Tiburzio. Una parola, signor Florindo.

Florindo. Che cosa comandate?

Tiburzio. Favorite di pagarmi cento zecchini.

Florindo. A che motivo vi ho da dare cento zecchini?

Tiburzio. Io ho arrischiato il mio denaro. La pioggia non era vostra, si è trovato il padrone, ho dovuto restituirla, e voi mi siete debitore di cento zecchini.

Florindo. Chi v’ha detto, che deste via la pioggia che mi avete vinto? Ella era roba mia, e non si doveva dare senza di me.

Tiburzio. Orsù, meno ciarle, voi sapete la cosa com’è; ed io voglio i miei cento zecchini. O roba, o denaro.

Florindo. Come? Siamo noi alla strada?

Tiburzio. Che strada? Sono un galantuomo, ho vinto, e voglio esser pagato.
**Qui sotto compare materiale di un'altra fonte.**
Lemma handle__SUB_safe b c x :
  allocates → broker_ok b → client_heap b !! c = Some x → texts (var_headers (in_frame x)) →
  safe (fun r => in_order b r.2) (handle__SUB big now b c).
Proof.
  intros Hm Hok Hc Ht. unfold handle__SUB. rewrite (get_client_eq _ _ _ Hc).
  cbn [mbind exec_bind frame__get_var_header].
  eapply safe_bind; [by apply header_text_safe|]. intros topic Htopic.
  eapply safe_bind; [by apply header_text_safe|]. intros tag Htag. cbv zeta.
  destruct topic as [topic|]; [|by eapply reply_in_order; [apply in_order_refl|]].
  specialize (Htopic _ eq_refl).
  assert (no_nul (chars (default "_0"%string tag))) as Htag'.
  { destruct tag as [t|]; [by apply Htag|]. apply (bool_decide_unpack _). by vm_compute. }
  unfold new_subscriber. rewrite (get_client_eq _ _ _ Hc). cbn [mbind exec_bind].
  destruct (subscriber__new _ _ _ _) as [sub|] eqn:En; cbn [mbind exec_bind mret exec_ret].
  2: { eapply reply_in_order; [by apply in_order_refl|done]. }
  apply new_subscriber_of in En as (Hsub & Hnode & _); [|done|done].
  destruct (new_sub_ok b sub Hok Hnode) as (Hok1 & Hs & _).
  unfold new_sub_at in *. cbn [mbind exec_bind mret exec_ret snd] in *.
  set (b1 := with_next_sub _ _) in *.
  assert (in_order b b1) as Hio.
  { split; [done|]. destruct (in_order_refl b Hok) as [_ [F B]]. by split. }
  eapply safe_bind; [by eapply (client__sub0_safe b1 c x)|]. intros [s2 b2] Hio2. cbn in Hio2.
  eapply reply_in_order; [by eapply in_order_trans|done].
Qed.

(** ** Unsubscribing *)

Lemma client__unsub0_safe b c x topic tag :
  broker_ok b → client_heap b !! c = Some x →
  safe (fun r => in_order b r.2) (client__unsub0 b (Some c) (Some topic) tag true).
Proof.
  intros Hok Hc. pose proof (in_order_refl _ Hok) as Hid.
  destruct tag as [tag|]; [|done].
  pose proof Hok as [Hr _ [L1 L2 L3 L4] _ Hl]. pose proof (Hl _ _ Hc) as Hlx.
  pose proof (lv_broker _ Hlx) as Hb. pose proof (L3 _ _ Hc) as Hmu.
  destruct (malloc_ok (strlen tag + strlen topic + 2)) eqn:Hm.
  2: { unfold client__unsub0. rewrite (get_client_eq _ _ _ Hc). cbn [mbind exec_bind].
       rewrite Hb. unfold subscriber__make_identifier. by rewrite Hm. }
  destruct (hash_find (identifier tag topic) (c_subs x)) as [s|] eqn:Hf.
  - set (k := identifier tag topic) in *.
    rewrite (unsub0_found b c x topic tag k s true) by done.
    pose proof (hash_find_Some_elem _ _ _ Hf) as Hin.
    destruct (drop_sub_spec b c x (set_c_subs x (hash_del k (c_subs x))) k s true)
      as (t & -> & Hreg & Hlk & _); [done..|]. cbn [safe snd].
    set (b1 := put_client b c (set_c_subs x (hash_del k (c_subs x)))) in *.
    assert (serves b b1) as Hsv by (apply (serves_put b c x); [done|done|by apply kept_subs]).
    assert (all_live b1) as Hl1.
    { intros d y Hy. unfold b1 in Hy. cbn in Hy.
      apply lookup_insert_Some in Hy as [[_ <-]|[_ Hy]]; [by destruct Hlx|by eapply Hl]. }
    split; [|eapply serves_trans; [exact Hsv|by apply serves_tree]].
    by apply (unsub_ok b c x).
  - by rewrite (unsub0_unknown b c x topic tag).
Qed.

Lemma handle__UNSUB_safe b c x :
  broker_ok b → client_heap b !! c = Some x → texts (var_headers (in_frame x)) →
  safe (fun r => in_order b r.2) (handle__UNSUB big now b c).
Proof.
  intros Hok Hc Ht. unfold handle__UNSUB. rewrite (get_client_eq _ _ _ Hc).
  cbn [mbind exec_bind frame__get_var_header].
  eapply safe_bind; [by apply header_text_safe|]. intros topic _.
  eapply safe_bind; [by apply header_text_safe|]. intros tag _. cbv zeta.
  destruct topic as [topic|]; [|by eapply reply_in_order; [apply in_order_refl|]].
  eapply safe_bind; [by eapply client__unsub0_safe|]. intros [s b1] Hio. cbn in Hio.
  by eapply reply_in_order.
Qed.

(** Every request. *)
Lemma handle__in_frame_safe b c x :
  allocates → broker_ok b → client_heap b !! c = Some x → texts (var_headers (in_frame x)) →
  safe (fun r => in_order b r.2) (handle__in_frame big now b c).
Proof.
  intros Hm Hok Hc Ht. unfold handle__in_frame. rewrite (get_client_eq _ _ _ Hc).
  cbn [mbind exec_bind]. cbv zeta. case_decide; [by apply in_order_refl|].
  repeat (case_match; [eauto using handle__CONNECT_safe, handle__PUB_safe, handle__SUB_safe,
    handle__UNSUB_safe|]).
  by eapply handle__ECHO_safe.
Qed.
End Serve.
Florindo. Contentatevi di quello che avete portato via.

Tiburzio. Ho arrischiato il mio sangue. Se perdevo, pagavo. Ho vinto, mi avete dato una gioja che non è vostra; o pagatemi, o mi pagherò colle mie mani.

Florindo. Che prepotenza è questa? Così si tratta con gli uomini onorati?

Tiburzio. Siete un truffatore.

Florindo. Voi siete un ladro.

Tiburzio. A me ladro! Ah giuro al cielo, ti caverò il cuore. (mette mano alla spada)

Florindo. Ah traditore! coll’armi alla mano? (si difende colla spada)

Tiburzio. O pagami coi denari, o mi pagherai col tuo sangue. (battendosi partono)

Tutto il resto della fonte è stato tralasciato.